Happy Thanksgiving everyone! and thanks again.
 
Ayla ny said:
Jen, I hadn’t even really considered that. you mean my ex, right? I think I’m ok there tho. he didn’t like it so much when his wife felt and wanted things that he just could not ‘get’ but to this day he still tells me I am a wonderful mother. even if I can’t cook. 🙄

Yep. That's what I meant. I hope you're correct.

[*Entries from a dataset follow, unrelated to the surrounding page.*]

Lemma read_lines_line a t : one_line a -> read_lines (a +:+ String nl t) = (a +:+ String nl "") :: read_lines t.
Proof.
  unfold one_line. induction a as [|x a IH]; intros H; [done|].
  change (String x a +:+ String nl t) with (String x (a +:+ String nl t)).
  cbn [Strings.IndexByte] in H. cbn [read_lines]. destruct (Ascii.eqb x nl); [done|].
  rewrite IH; [done|]. by destruct (Strings.IndexByte a nl).
Qed.

Lemma read_lines_sse items :
  Forall (fun i => match i with Some p => one_line p | None => True end) items ->
  read_lines (sse_text items) = concat (map (fun i => [item_line i +:+ String nl ""; String nl ""]) items).
Proof.
  induction 1 as [|i items Hi Hall IH]; [done|]. cbn [sse_text foldr]. fold (sse_text items).
  rewrite item_text, Strings.append_assoc.
  change (String nl (String nl "") +:+ sse_text items) with (String nl ("" +:+ String nl (sse_text items))).
  rewrite read_lines_line; [|destruct i as [p|]; [by apply one_line_app|done]].
  rewrite read_lines_line by done. by rewrite IH.
Qed.

Lemma scan_sse_usage items evs u :
  Forall2 event_payload (omap (fun i => i) items) evs ->
  fold_left (fun u l => scanUsageLine l u) (read_lines (sse_text items)) u = fold_left ev_usage evs u.
Proof.
  intros H. rewrite read_lines_sse.
  2: { clear u. revert evs H. induction items as [|[p|] items IH]; intros evs H; cbn in H; [constructor|..].
       - inversion H as [|? ev ? evs' Hp Hr]; subst. constructor; [apply Hp|by eapply IH].
       - constructor; [done|by eapply IH]. }
  revert evs u H. induction items as [|[p|] items IH]; intros evs u H; cbn in H.
  - by inversion H.
  - inversion H as [|? ev ? evs' Hp Hr]; subst. cbn [map concat app fold_left item_line].
    rewrite Strings.append_assoc, (scan_data_line p ev) by done. by apply IH.
  - cbn [map concat app fold_left]. by apply IH.
Qed.

(** Exactly one event of the stream starts a message, and one closes its account. *)
Definition single_message (evs : list streamEvent) : Prop :=
  forall ty, ty ∈ ["message_start"; "message_delta"] ->
    length (List.filter (fun ev => bool_decide (ev.(ev_Type) = ty)) evs) = 1%nat.

Lemma ev_usage_other evs u :
  Forall (fun ev => ev.(ev_Type) <> "message_start" /\ ev.(ev_Type) <> "message_delta") evs ->
  fold_left ev_usage evs u = u.
Proof.
  induction 1 as [|ev evs [H1 H2] _ IH]; [done|]. cbn [fold_left]. unfold ev_usage at 2.
  by rewrite (bool_decide_false _ H1), (bool_decide_false _ H2).
Qed.

Lemma single_none ty (a b : list streamEvent) ev :
  length (List.filter (fun ev => bool_decide (ev.(ev_Type) = ty)) (a ++ ev :: b)) = 1%nat ->
  ev.(ev_Type) = ty -> Forall (fun ev => ev.(ev_Type) <> ty) (a ++ b).
Proof.
  rewrite List.filter_app, length_app. cbn [List.filter]. intros Hl He. rewrite bool_decide_true in Hl by done.
  cbn [length] in Hl.
  assert (Hf : forall l, length (List.filter (fun ev => bool_decide (ev_Type ev = ty)) l) = 0%nat ->
                 Forall (fun ev => ev_Type ev <> ty) l).
  { intros l. induction l as [|x l IH]; cbn; [constructor|]. case_bool_decide; [done|]. constructor; auto. }
  apply list.Forall_app. split; apply Hf; lia.
Qed.

Lemma single_message_usage resp evs :
  streamed_form resp evs -> single_message evs ->
  fold_left ev_usage evs usage0 = resp.(ms_Usage).
Proof.
  intros Hf Hs. destruct Hf as [start m mid fin d u stop rest Ht0 Hm0 _ _ Hu0 Hmid _ Htf _ _ Hu Hus Hts].
  pose proof (single_none "message_start" [] (mid ++ fin :: stop :: rest) start
    (Hs "message_start" ltac:(set_solver)) Ht0) as H1. cbn [app] in H1.
  pose proof (single_none "message_delta" (start :: mid) (stop :: rest) fin
    (Hs "message_delta" ltac:(set_solver)) Htf) as H2.
  apply list.Forall_app in H1 as [Hm1 Hr1]. apply Forall_cons in Hr1 as [_ Hr1].
  apply list.Forall_app in H2 as [Hm2 Hr2]. apply Forall_cons in Hm2 as [_ Hm2].
  cbn [fold_left]. rewrite fold_left_app. cbn [fold_left].
  rewrite (ev_usage_other mid) by (apply Forall_and; auto).
  pose proof (ev_usage_other (stop :: rest)
    (ev_usage (ev_usage usage0 start) fin) ltac:(apply Forall_and; auto)) as Hend.
  cbn [fold_left] in Hend. rewrite Hend. unfold ev_usage. rewrite Ht0, Htf, Hm0, Hu. cbn.
  rewrite Hu0, Hus. by destruct (ms_Usage resp).
Qed.

(** C23: The native endpoint charges the same tokens for a message whether it
    is streamed or not, and the same as the OpenAI-compatible endpoint would:
    when the upstream streams the message [resp] (any heartbeats in between,
    any further events around it), the usage scanned from the piped lines is
    the usage of the plain answer [resp], and the usage the adapter's
    conversion reports for it. *)
Theorem messages_usage_agrees flusher items evs resp plain j wall name :
  Forall2 event_payload (omap (fun i => i) items) evs -> streamed_form resp evs -> single_message evs ->
  parse_json plain = Some j -> unmarshal_response j = Some resp ->
  (pipeAnthropicSSE flusher [] (sse_text items)).2 = envelope_usage plain /\
  (let u := envelope_usage plain in
   (fromAnthropicResponse wall resp name).(resp_Usage) =
   Some (make_usage u.(mu_InputTokens) u.(mu_OutputTokens))).
Proof.
  intros Hp Hf Hs Hj Hr. rewrite (envelope_usage_plain plain j resp Hj Hr). split; [|done].
  unfold pipeAnthropicSSE. pose proof (pipe_lines_live flusher (read_lines (sse_text items)) usage0) as Hl.
  destruct (pipe_lines _ _ _ _) as [es u]. destruct Hl as (_ & _ & ->). cbn [snd].
  rewrite (scan_sse_usage items evs) by done. by apply single_message_usage.
Qed.
End Agreement.

Module Example.
#[local] Existing Instance Syntax.Unmarshal.

(** A streamed message, with a ping and a heartbeat, the same message in one
    piece, and a request. *)
Definition m_start : members :=
  [("type", JString "message_start"); ("message", JObject [("id", JString "msg_1");
     ("model", JString "claude"); ("usage", JObject [("input_tokens", JNumber "9")])])].
Definition m_ping : members := [("type", JString "ping")].
Definition m_delta : members :=
  [("type", JString "content_block_delta"); ("index", JNumber "0");
   ("delta", JObject [("type", JString "text_delta"); ("text", JString "bon")])].
Definition m_final : members :=
  [("type", JString "message_delta"); ("delta", JObject [("stop_reason", JString "end_turn")]);
   ("usage", JObject [("output_tokens", JNumber "2")])].
Definition m_stop : members := [("type", JString "message_stop")].
Definition plain_json : json :=
  JObject [("id", JString "msg_1"); ("type", JString "message"); ("role", JString "assistant");
           ("content", JArray [JObject [("type", JString "text"); ("text", JString "bon")]]);
           ("model", JString "claude"); ("stop_reason", JString "end_turn");
           ("usage", JObject [("input_tokens", JNumber "9"); ("output_tokens", JNumber "2")])].
Definition request_json : json :=
  JObject [("model", JString "claude-x"); ("stream", JBool true); ("thinking", JNull)].

Definition event_text (ms : members) : string := Syntax.Marshal (JObject ms).
Definition items : list (option string) :=
  [Some (event_text m_start); Some (event_text m_ping); None; Some (event_text m_delta);
   Some (event_text m_final); Some (event_text m_stop)].

Definition resp : messagesResponse :=
  {| ms_ID := "msg_1"; ms_Type := "message"; ms_Role := "assistant";
     ms_Content := [{| cb_Type := "text"; cb_Text := "bon" |}]; ms_Model := "claude";
     ms_StopReason := "end_turn"; ms_StopSequence := "";
     ms_Usage := {| mu_InputTokens := 9; mu_OutputTokens := 2 |} |}.

Definition evs : list streamEvent :=
  [Build_streamEvent "message_start"
     (Some (Build_startMessage "msg_1" "claude" (Build_messageUsage 9 0))) 0 None None None;
   Build_streamEvent "ping" None 0 None None None;
   Build_streamEvent "content_block_delta" None 0 (Some (Build_eventDelta "text_delta" "bon" "")) None None;
   Build_streamEvent "message_delta" None 0 (Some (Build_eventDelta "" "" "end_turn"))
     (Some (Build_messageUsage 0 2)) None;
   Build_streamEvent "message_stop" None 0 None None None].

Lemma payload_at ev ms :
  Syntax.json_ok Syntax.maxNestingDepth (JObject ms) = true -> Forall (fun kv => kv.2 <> JNull) ms ->
  unmarshal_event (JObject ms) = Some ev ->
  bool_decide (ev.(ev_Type) ∈ ["message_start"; "message_delta"]) &&
    negb (Strings.Contains (event_text ms) quoted_usage) = false ->
  event_payload (event_text ms) ev.
Proof.
  intros H2 H3 H4 H5. split_and!.
  - by apply (Syntax.Marshal_one_line _ Syntax.maxNestingDepth).
  - exists ms. split_and!; [by apply Syntax.Unmarshal_Marshal|done|done].
  - intros Hin. rewrite bool_decide_true in H5 by done. by destruct (Strings.Contains _ quoted_usage).
Qed.

Lemma messages_usage_agrees_witness :
  (pipeAnthropicSSE true [] (sse_text items)).2 = envelope_usage (Syntax.Marshal plain_json) /\
  (fromAnthropicResponse 7 resp "claude").(resp_Usage) = Some (make_usage 9 2).
Proof.
  eapply (messages_usage_agrees true items evs resp (Syntax.Marshal plain_json) plain_json 7 "claude").
  - change (Forall2 event_payload (map event_text [m_start; m_ping; m_delta; m_final; m_stop]) evs).
    repeat (apply Forall2_cons_2;
      [apply payload_at; [vm_compute; reflexivity|by repeat constructor|reflexivity|vm_compute; reflexivity]|]).
    apply Forall2_nil_2.
  - unfold evs. match goal with |- streamed_form _ [?a; ?b; ?c; ?d; ?f] =>
      apply (streamed resp a (Build_startMessage "msg_1" "claude" (Build_messageUsage 9 0)) [b; c] d
               (Build_eventDelta "" "" "end_turn") (Build_messageUsage 0 2) f []) end;
      try reflexivity.
    repeat apply Forall_cons_2; [| |apply Forall_nil_2]; apply (bool_decide_eq_true_1 (_ ∉ _)); reflexivity.
  - intros ty Hty. apply elem_of_cons in Hty as [->|Hty]; [reflexivity|].
    apply list_elem_of_singleton in Hty as ->. reflexivity.
  - vm_compute. reflexivity.
  - reflexivity.
Defined.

Oh. You do open a mean bag of Peanut M&Ms. 😛
 
I have long suspected...

...that there's a strong genetic predispostion passed along the hereditary chain towards our favorite "sport". Genetics is basically a crap-shoot as far as what characteristics are going to be passed along, (eye/hair color, physical structure, etc...). But with the benefit of hindsight, coupled with the perspective that being a member of the tickling community has given me, I'm positive beyond any shadow of a doubt that my father was a tickler, both my older brothers are ticklers, and my own teenage son is an up-and-coming ticklemonster like his old man. I've been wondering how to deal with this myself, and it's a great comfort to know that I'm not the only one this has occurred to. I've actually talked about it in a very VERY VERY roundabout sort of fashion, never giving TOO much in the way of details, but letting him know that it's perfectly fine to feel this way about it, provided it's not abused and done appropriately. (Time and a place for everything, etc...) I for one am very thankful that we've got this venue to bat these topics back and forth in! I wish we'd had resources like this available when I was a young boy that thought he was weird for having this fascination with tickling, that I was "the only one" who could possibly think about it this way!